WHAT IS EXPECTED | Given the records below, would you repeat exactly the lines that begin at the one containing "(Z.of_nat (TextDocumentItem.line p)));" and end at the one containing "Definition item_dict (d", inclusive?

PROVIDED INFORMATION |
(** [args.get(k, default)]: the attribute is looked up, then the default
    is evaluated, then the dict is read. *)
Definition dict_get (args : Value) (k : string) (default : M Value) : M Value :=
  match args with
  | VDict d =>
      let* dv := default in
      ret (match assoc k d with Some v => v | None => dv end)
  | _ => raise (AttributeError "get")
  end.

(** [pos[i]] *)
Definition index (pos : list Value) (i : nat) : M Value :=
  match nth_error pos i with
  | Some v => ret v
  | None => raise IndexError
  end.

(** [s.replace(old, new)] for a one-character [old]. *)
Fixpoint replace (old : ascii) (new : string) (s : string) : string :=
  match s with
  | EmptyString => EmptyString
  | String c s' =>
      if Ascii.eqb c old then new ++ replace old new s'
      else String c (replace old new s')
  end.

(** [v.replace(old, new)]; only [str] has the method. *)
Definition str_replace (v : Value) (old : ascii) (new : string) : M string :=
  match v with
  | VStr s => ret (replace old new s)
  | _ => raise (AttributeError "replace")
  end.

(** [for x in v] *)
Definition iterate (v : Value) : M (list Value) :=
  match v with
  | VList l => ret l
  | VDict d => ret (map (fun kv => VStr (fst kv)) d)
  | VStr s => ret (map (fun c => VStr (String c EmptyString)) (list_ascii_of_string s))
  | _ => raise TypeError
  end.

Definition newline : string := String Lines.newline EmptyString.

(** [str.join("", [l + "\n" for l in lines])] *)
Definition buffer_text (lines : list string) : string :=
  String.concat "" (map (fun l => l ++ newline) lines).

Definition is_None (v : Value) : bool :=
  match v with VNone => true | _ => false end.

Definition position_value (p : TextDocumentItem.Position) : Value :=
  VDict [("line", VInt (Z.of_nat (TextDocumentItem.line p)));
         ("character", VInt (Z.of_nat (TextDocumentItem.character p)))].

(** A ChangeEvent as the JSON object of the data model. *)
Definition change_value (ev : TextDocumentItem.ChangeEvent) : Value :=
  match ev with
  | TextDocumentItem.Full newText => VDict [("newText", VStr newText)]
  | TextDocumentItem.Incremental r newText =>
      VDict [("range",
              VDict [("start", position_value (TextDocumentItem.range_start r));
                     ("end", position_value (TextDocumentItem.range_end r))]);
             ("newText", VStr newText)]
  end.

(** [textDocumentItem.__dict__] *)
Definition item_dict (d : TextDocumentItem.t) : Value :=
  VDict [("uri", VStr (TextDocumentItem.uri d));
         ("languageId", VStr (TextDocumentItem.languageId d));
         ("version", VInt (TextDocumentItem.version d));
         ("text", VStr (TextDocumentItem.text d))].

(** *** The methods of the class *)

Section Methods.
Context `{U : Util}.
Variable nv : Nvim.

(** [asyncCommand]: the command is queued on the editor's thread. *)
Definition asyncCommand (cmds : string) : M unit :=
  nvim (AsyncCommand cmds).

(** [asyncEcho]: the escaped message, echoed by the editor. *)
Definition asyncEcho (message : string) : M unit :=
  let message := escape message in
  asyncCommand ("echo '" ++ message ++ "'").

(** [getPos]: line and character of the cursor, counted from 0. The call
    of getpos is a read of the editor: it is answered from [nv] and is not
    entered in the queue of the client. *)
Definition getPos : list Value :=
  let '(_, line, character, _) := getpos nv in
  [VInt (line - 1); VInt (character - 1)].

(** One turn of the loop of [getArgs]: the value for key [k] and the
    cursor position known so far. *)
Definition getArgs_key (args : Value) (k : string) (pos : list Value)
    : M (Value * list Value) :=
  if String.eqb k "uri" then
    let* v := dict_get args "uri" (ret (VStr (pathToURI (buffer_name nv)))) in
    ret (v, pos)
  else if String.eqb k "line" then
    let pos := getPos in
    let* v := dict_get args "line" (index pos 0) in
    ret (v, pos)
  else if String.eqb k "character" then
    let* v := dict_get args "character" (index pos 1) in
    ret (v, pos)
  else
    let* v := dict_get args k (ret VNone) in
    ret (v, pos).

Fixpoint getArgs_loop (args : Value) (keys : list string) (pos : list Value)
    : M (list Value) :=
  match keys with
  | [] => ret []
  | k :: keys' =>
      let* vp := getArgs_key args k pos in
      let* res := getArgs_loop args keys' (snd vp) in
      ret (fst vp :: res)
  end.

(** [getArgs(argsL, keys)]; the callers that pass [{}] for [argsL] are
    the callers with the empty list here, [len] is 0 for both. *)
Definition getArgs (argsL : list Value) (keys : list string) : M (list Value) :=
  let args := match argsL with
              | [] => VDict []
              | a :: _ => a
              end in
  getArgs_loop args keys [].

(** The test of [alive]: there is a server and its [poll()] is [None]. *)
Definition running (c : Client) : bool :=
  match server c with
  | None => false
  | Some s => match poll s with None => true | Some _ => false end
  end.

(** [alive(warn)]: when the server does not run, the user is told so
    unless [warn] is off. *)
Definition alive (warn : bool) : M bool :=
  fun c =>
    if running c then ret true c
    else
      ((if warn
        then asyncEcho "Language client is not running. Try :LanguageClientStart"
        else ret tt) ;;;
       ret false) c.

(** A tuple assignment whose right side has the wrong length. *)
Definition unpack_error {A : Type} : M A := raise (OtherError "ValueError").

Definition initialize (args : list Value) : M unit :=
  let* a := alive true in
  if negb a then ret tt else
  logger (Info "initialize") ;;;
  let* res := getArgs args ["rootPath"; "cb"] in
  match res with
  | [rootPath; cb] =>
      let rootPath := if is_None rootPath
                      then VStr (getRootPath (buffer_name nv)) else rootPath in
      let cb := if is_None cb
                then CbMethod "handleInitializeResponse" else CbValue cb in
      let* rootUri := match rootPath with
                      | VStr p => ret (VStr (pathToURI p))
                      | _ => raise TypeError
                      end in
      let* _ := rpc_call "initialize"
                  (VDict [("processId", VInt getpid);
                          ("rootPath", rootPath);
                          ("rootUri", rootUri);
                          ("capabilities", VDict []);
                          ("trace", VStr "verbose")]) cb in
      ret tt
  | _ => unpack_error
  end.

SOLUTION FOR THIS PROBLEM |
  VDict [("line", VInt (Z.of_nat (TextDocumentItem.line p)));
         ("character", VInt (Z.of_nat (TextDocumentItem.character p)))].

(** A ChangeEvent as the JSON object of the data model. *)
Definition change_value (ev : TextDocumentItem.ChangeEvent) : Value :=
  match ev with
  | TextDocumentItem.Full newText => VDict [("newText", VStr newText)]
  | TextDocumentItem.Incremental r newText =>
      VDict [("range",
              VDict [("start", position_value (TextDocumentItem.range_start r));
                     ("end", position_value (TextDocumentItem.range_end r))]);
             ("newText", VStr newText)]
  end.

(** [textDocumentItem.__dict__] *)
Definition item_dict (d : TextDocumentItem.t) : Value :=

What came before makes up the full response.